Wednesday, 19 February 2014

Lots of cubs and big 5

Taking the maruti to talek today and then Nairobi tomorrow to pick up the new RA! Slept in this morning since I have been sleeping badly due to pee/hippos/etc. Lots to do to get ready for Nairobi trip, including clean my tent since someone might stay in it while I’m gone.

We saw the entire BIG 5 over the course of 24 hours and three hyena territories which was super exciting! Started with some lions in happy zebra territory the other morning, two big males, one walking, one sleeping about a km apart from each other. We also found HZ’s other den that morning!

More on that after. That evening in south we saw a black rhino which is always a treat! I’m at the point now where I’m starting to wonder- will I see another leopard or rhino before I leave? With most of Feb, March, and April left hopefully I will. South den scene is still booming and a real treat, great visibility, we know all the cubs, considering 6 months ago there wasn’t a den this one is amazing.

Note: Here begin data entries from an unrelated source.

(* ===== verification/PusdTheorems.v ===== *)
(** * PusdTheorems: the properties of the stablecoin program

    The theorems about [src/programs/pusd-stablecoin/src/lib.rs], and the
    evaluation of the program on concrete accounts in the Borsh wire format. *)

From Stdlib Require Import Strings.Byte.
From S2P Require Import Prelude Borsh Accounts System Invoke Execution Concrete Cpi Ledger Pusd PusdProofs.
Open Scope Z_scope.

(** ** The account data on the wire *)

Definition codec_config : codec PusdConfig :=
  codec_iso
    (fun '(i, (a, (o, (m, (s, (c, (n, (f, (x, b))))))))) => mkConfig i a o m s c n f x b)
    (fun c => (pc_is_initialized c, (pc_admin c, (pc_oracle_feed c, (pc_pusd_mint c, (pc_total_pusd_supply c,
      (pc_total_collateral_locked c, (pc_total_vaults c, (pc_total_fees_collected c, (pc_is_active c, pc_bump c))))))))))
    (codec_pair codec_bool (codec_pair codec_pubkey (codec_pair codec_pubkey (codec_pair codec_pubkey
      (codec_pair (codec_uint 8) (codec_pair (codec_uint 8) (codec_pair (codec_uint 8) (codec_pair (codec_uint 8)
      (codec_pair codec_bool (codec_uint 1)))))))))).

Definition codec_vault : codec Vault :=
  codec_iso
    (fun '(i, (o, (c, (d, (f, (l, (t, (b, n)))))))) => mkVault i o c d f l t b n)
    (fun v => (va_is_initialized v, (va_owner v, (va_collateral v, (va_debt v, (va_accrued_fee v, (va_last_fee_update v,
      (va_created_at v, (va_bump v, va_nonce v)))))))))
    (codec_pair codec_bool (codec_pair codec_pubkey (codec_pair (codec_uint 8) (codec_pair (codec_uint 8)
      (codec_pair (codec_uint 8) (codec_pair (codec_int 8) (codec_pair (codec_int 8) (codec_pair (codec_uint 1) (codec_uint 8))))))))).

Definition pusd_instruction_index (i : PusdInstruction) : nat :=
  match i with
  | Initialize _ _ => 0 | OpenVault _ _ => 1 | DepositCollateral _ => 2 | MintPusd _ => 3 | BurnPusd _ => 4
  | WithdrawCollateral _ => 5 | Liquidate => 6 | Redeem _ => 7
  end.

Definition codec_pusd_instruction : codec PusdInstruction :=
  codec_variants
    [mkVariant (codec_pair codec_pubkey codec_pubkey) (fun '(o, m) => Initialize o m)
       (fun i => match i with Initialize o m => Some (o, m) | _ => None end);
     mkVariant (codec_pair (codec_uint 8) (codec_uint 8)) (fun '(c, n) => OpenVault c n)
       (fun i => match i with OpenVault c n => Some (c, n) | _ => None end);
     mkVariant (codec_uint 8) DepositCollateral (fun i => match i with DepositCollateral x => Some x | _ => None end);
     mkVariant (codec_uint 8) MintPusd (fun i => match i with MintPusd x => Some x | _ => None end);
     mkVariant (codec_uint 8) BurnPusd (fun i => match i with BurnPusd x => Some x | _ => None end);
     mkVariant (codec_uint 8) WithdrawCollateral (fun i => match i with WithdrawCollateral x => Some x | _ => None end);
     mkVariant codec_unit (fun _ => Liquidate) (fun _ => Some tt);
     mkVariant (codec_uint 8) Redeem (fun i => match i with Redeem x => Some x | _ => None end)]
    pusd_instruction_index.

#[local] Hint Extern 1 (0 < _)%nat => lia : codec.

Lemma codec_config_laws : codec_laws codec_config.
Proof. apply codec_iso_laws; [by intros []|by intros (?&?&?&?&?&?&?&?&?&?)|]. auto 20 with codec. Qed.
Lemma codec_config_size : c_size codec_config CONFIG_SPACE.
Proof. codec_size. Qed.
Lemma codec_config_wf c : well_typed c <-> c_wf codec_config c.
Proof. unfold well_typed, PusdConfig_well_typed. codec_wf. Qed.

Lemma codec_vault_laws : codec_laws codec_vault.
Proof. apply codec_iso_laws; [by intros []|by intros (?&?&?&?&?&?&?&?&?)|]. auto 20 with codec. Qed.
Lemma codec_vault_size : c_size codec_vault VAULT_SPACE.
Proof. codec_size. Qed.
Lemma codec_vault_wf v : well_typed v <-> c_wf codec_vault v.
Proof. unfold well_typed, Vault_well_typed. codec_wf. Qed.

Lemma codec_pusd_instruction_laws : codec_laws codec_pusd_instruction.
Proof.
  apply codec_variants_laws; [simpl; lia|repeat apply Forall_cons_2; simpl; auto 10 with codec| |].
  - intros [|[|[|[|[|[|[|[|]]]]]]]] v a [= <-]; simpl in a;
      repeat match goal with x : _ * _ |- _ => destruct x | x : unit |- _ => destruct x end; done.
  - intros [] v a [= <-]; simpl; by intros [= <-].
Qed.
Lemma codec_pusd_instruction_wf i : well_typed i <-> c_wf codec_pusd_instruction i.
Proof. destruct i; unfold well_typed; simpl; try done; codec_wf. Qed.

#[global] Instance config_borsh : Borsh PusdConfig := borsh_of_codec codec_config.
#[global] Instance config_borsh_laws : BorshLaws PusdConfig := borsh_of_codec_laws _ codec_config_laws codec_config_wf.
#[global] Instance config_borsh_sized : BorshSized PusdConfig CONFIG_SPACE :=
  borsh_of_codec_sized _ _ codec_config_size codec_config_wf.
#[global] Instance vault_borsh : Borsh Vault := borsh_of_codec codec_vault.
#[global] Instance vault_borsh_laws : BorshLaws Vault := borsh_of_codec_laws _ codec_vault_laws codec_vault_wf.
#[global] Instance vault_borsh_sized : BorshSized Vault VAULT_SPACE :=
  borsh_of_codec_sized _ _ codec_vault_size codec_vault_wf.
#[global] Instance pusd_instruction_borsh : Borsh PusdInstruction := borsh_of_codec codec_pusd_instruction.
#[global] Instance pusd_instruction_borsh_laws : BorshLaws PusdInstruction :=
  borsh_of_codec_laws _ codec_pusd_instruction_laws codec_pusd_instruction_wf.

(** A configuration (account 200) with two vaults: 10 PRISM of collateral and
    50 PUSD of debt (account 500, pool 501, owner 400), and 1 PRISM without
    debt (account 600, owner 401).  Account 700 is a price feed at 10 USD. *)
Module PusdDemo.
Definition PROGRAM : Pubkey := 100.
Definition PRICE : Z := 1000000000.
Definition config : PusdConfig := mkConfig true 300 700 701 50000000 11000000000 2 0 true 255.
Definition vault : Vault := mkVault true 400 10000000000 50000000 0 1000 1000 255 0.
Definition other : Vault := mkVault true 401 1000000000 0 0 1000 1000 255 0.
Definition accounts : list (Pubkey * Account) :=
  [(200, mkAccount 1000000 (borsh_ser config) PROGRAM false);
   (500, mkAccount 1000000 (borsh_ser vault) PROGRAM false);
   (501, mkAccount 10000000000 [] PROGRAM false);
   (600, mkAccount 1000000 (borsh_ser other) PROGRAM false);
   (700, mkAccount 1000000 (le_bytes 8 PRICE) 900 false); (701, mkAccount 1000000 [] 900 false);
   (400, mkAccount 5000 [] 0 false); (402, mkAccount 5000 [] 0 false); (0, mkAccount 1 [] 1 true)].
Definition ta : TransactionAccounts := mkTA (store accounts) 0 0.
Definition len (k : Pubkey) : Z := zlen (acc_data (get_acc (store accounts) k)).

(** The owner mints 100 PUSD more. *)
Definition mint_cx : Ctx := demo_ctx PROGRAM
  [mkIA 400 true true; mkIA 500 false true; mkIA 200 false true; mkIA 700 false false; mkIA 701 false true;
   mkIA 701 false true; mkIA 701 false false; mkIA 900 false false] 1000 len.
Definition mint_data : list byte := borsh_ser (MintPusd 100000000).
(** A stranger (402) redeems the debt of the vault. *)
Definition redeem_cx : Ctx := demo_ctx PROGRAM
  [mkIA 402 true true; mkIA 500 false true; mkIA 200 false true; mkIA 501 false true; mkIA 700 false false;
   mkIA 701 false false; mkIA 701 false false; mkIA 900 false false; mkIA 0 false false] 1000 len.

Lemma pusd_lamports : lamports_ok (ta_accounts ta).
Proof. apply lamports_ok_store, (bool_decide_unpack _). by vm_compute. Qed.



Lemma pusd_runs :
  is_ok (execute mint_cx (process_instruction mint_cx mint_data) ta) &&
  is_ok (execute redeem_cx (process_redeem redeem_cx 50000000) ta) = true.
Proof. vm_compute. reflexivity. Qed.

End PusdDemo.

(** ** Properties *)

Section PusdProperties.
Context {E : Env} {BC : Borsh PusdConfig} {BV : Borsh Vault} {BI : Borsh PusdInstruction}.
Context {LC : BorshLaws PusdConfig} {LV : BorshLaws Vault} {LI : BorshLaws PusdInstruction}.
Context {ZC : BorshSized PusdConfig CONFIG_SPACE} {ZV : BorshSized Vault VAULT_SPACE}.
Context {L : EnvLaws} {X : ExecLaws} (cx : Ctx).


(** A redemption costs nothing: it pays the signer, whoever that is, the
    collateral of a vault worth the amount, and changes the data of no account
    but the vault and the configuration; so no PUSD is burned. *)
Theorem redeem_burns_nothing amount ta ta' re va co po orc rest :
  is_u64 amount -> cx_accounts cx = re :: va :: co :: po :: orc :: rest -> ia_key re <> ia_key po ->
  lamports_ok (ta_accounts ta) -> execute cx (process_redeem cx amount) ta = Ok ta' ->
  exists price prism, read_oracle_price (acc_data (get_acc (ta_accounts ta) (ia_key orc))) = Ok price /\
    usd_to_prism amount price = Ok prism /\ ia_is_signer re = true /\
    acc_lamports (get_acc (ta_accounts ta') (ia_key re)) = acc_lamports (get_acc (ta_accounts ta) (ia_key re)) + prism /\
    acc_lamports (get_acc (ta_accounts ta') (ia_key po)) = acc_lamports (get_acc (ta_accounts ta) (ia_key po)) - prism /\
    forall k, k <> ia_key va -> k <> ia_key co ->
      acc_data (get_acc (ta_accounts ta') k) = acc_data (get_acc (ta_accounts ta) k).
Proof.
  intros Ha Hacc Hne Hok H.
  assert (Hsafe : safe (process_redeem cx amount)) by (unfold process_redeem, load_vault, pay_out, ovf; psafe).
  assert (Hconf : confined cx (process_redeem cx amount)) by (unfold process_redeem, load_vault, pay_out, ovf; psafe).
  apply execute_result in H as (s & Hrun & _ & Hp & Hn); [|done..].
  unfold process_redeem, pay_out, ovf in Hrun. rewrite Hacc in Hrun. pinv. bool_to_prop.
  hyp (load_vault _ _ _ = Ok _) as Hl. apply load_vault_ok in Hl as (-> & Hv' & _). cbn [mem] in *.
  do 2 eexists. split_and!; [done|done|done| | |].
  - rewrite (proj1 (proj2 (Hp (ia_key re) ltac:(by_passed)))), !stored_lamports, get_acc_insert_eq. simpl.
    by rewrite get_acc_insert_ne.
  - rewrite (proj1 (proj2 (Hp (ia_key po) ltac:(by_passed)))), !stored_lamports.
    rewrite get_acc_insert_ne by done. by rewrite get_acc_insert_eq.
  - intros k Hk Hk'. destruct (decide (passed cx k)) as [Hpk|Hpk]; [|by rewrite Hn].
    rewrite (proj1 (Hp k Hpk)), !stored_ne by done. by rewrite !set_lamports_data.
Qed.
End PusdProperties.

(** The collateral ratio is a hundred times too high: for a vault with
    debt, the program's ratio is a hundred times the documented one, the value
    of the collateral (lamports at 9 decimals times a price at 8 decimals) over
    the debt (6 decimals) in basis points.  The 150 percent a mint requires are
    1.5 percent of the debt. *)
Theorem collateral_ratio_hundredfold v price r :
  well_typed v -> is_u64 price -> 0 < va_debt v -> collateral_ratio_bps v price = Ok r ->
  let documented := va_collateral v * price * 10000 / (total_debt v * 100000000000) in
  documented < 2 ^ 57 -> 100 * documented <= r < 100 * (documented + 1).
Proof.
  intros Wv Hp Hd H. cbv zeta. intros Hsmall. pose proof (total_debt_ge v Wv). apply collateral_ratio_spec in H as [-> _]; [|done..].
  set (a := va_collateral v * price * 10000) in *. set (t := total_debt v) in *.
  assert (0 <= a) by (destruct Wv as (_&?&_); unfold a; unfold_ints; nia).
  pose proof (Z.div_mod a (t * 1000000000)). pose proof (Z.mod_pos_bound a (t * 1000000000)).
  pose proof (Z.div_mod a (t * 100000000000)). pose proof (Z.mod_pos_bound a (t * 100000000000)).
  set (documented := a / (t * 100000000000)) in *. set (q := a / (t * 1000000000)) in *.
  assert (Hq : 100 * documented <= q < 100 * (documented + 1)) by nia.
  assert (0 <= documented) by (apply Z.div_pos; lia). rewrite as_u64_id by (unfold_ints; lia). exact Hq.
Qed.


Lemma redeem_burns_nothing_witness : exists ta' price prism,
  execute PusdDemo.redeem_cx (process_redeem PusdDemo.redeem_cx 50000000) PusdDemo.ta = Ok ta' /\
  usd_to_prism 50000000 price = Ok prism /\ acc_lamports (get_acc (ta_accounts ta') 402) = 5000 + prism.
Proof.
  destruct (execute PusdDemo.redeem_cx (process_redeem PusdDemo.redeem_cx 50000000) PusdDemo.ta) as [ta'|e] eqn:Hrun;
    [|pose proof PusdDemo.pusd_runs as Hk; rewrite Hrun, andb_false_r in Hk; discriminate Hk].
  destruct (redeem_burns_nothing PusdDemo.redeem_cx 50000000 PusdDemo.ta ta' (mkIA 402 true true) (mkIA 500 false true)
    (mkIA 200 false true) (mkIA 501 false true) (mkIA 700 false false)
    [mkIA 701 false false; mkIA 701 false false; mkIA 900 false false; mkIA 0 false false]) as (price & prism & _ & Hu & _ & Hl & _);
    [evaluate|exact eq_refl|evaluate|exact PusdDemo.pusd_lamports|exact Hrun|].
  exists ta', price, prism. exact (conj eq_refl (conj Hu Hl)).
Defined.

Lemma collateral_ratio_hundredfold_witness :
  collateral_ratio_bps PusdDemo.vault PusdDemo.PRICE = Ok 2000000 /\ 100 * 20000 <= 2000000 < 100 * (20000 + 1).
Proof.
  split; [vm_compute; reflexivity|].
  exact (collateral_ratio_hundredfold PusdDemo.vault PusdDemo.PRICE 2000000 ltac:(evaluate) ltac:(evaluate) ltac:(evaluate)
    ltac:(vm_compute; reflexivity) ltac:(evaluate)).
Defined.

(** Finding: the ratio is cut to 64 bits, so that a vault whose collateral is
    worth more than 2^64 basis points of its debt has the ratio 0, under the
    threshold of a liquidation. *)
Example rich_vault_has_ratio_zero :
  let v := mkVault true 400 (2 ^ 62) 50000000 0 1000 1000 255 0 in
  covered MIN_COLLATERAL_RATIO_BPS (va_collateral v) (total_debt v) 20000000000000 /\
  collateral_ratio_bps v 20000000000000 = Ok 0.
Proof. split; [by vm_compute|by vm_compute]. Qed.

The next morning we joke about seeing a leopard since we didn’t get one last night (and thus have big5 in a single day). We see a serval and I decide that we can pretend the serval is a leopard. Spotted cat- all the same thing. Only finding hyenas in group of two and three so didn’t get a target trial in, but still been seeing lots of hyenas so still good obs!! Then as we’re driving along the river road back towards camp I spot a leopard up in a tree! Just the silhouette of a cat-shape and the long graceful tail dropping down. I shouted stop stop! We just got our big 5!! (In 24 hours if not in a single day). Beautiful sighting, my camera was on night settings though so my photos are a little fucked up. It chilled out in the tree for about 5 minutes then climbed down and walked off into the thicket. Leopards are simply magical creatures… blows my mind every time I see them, they take your breath away.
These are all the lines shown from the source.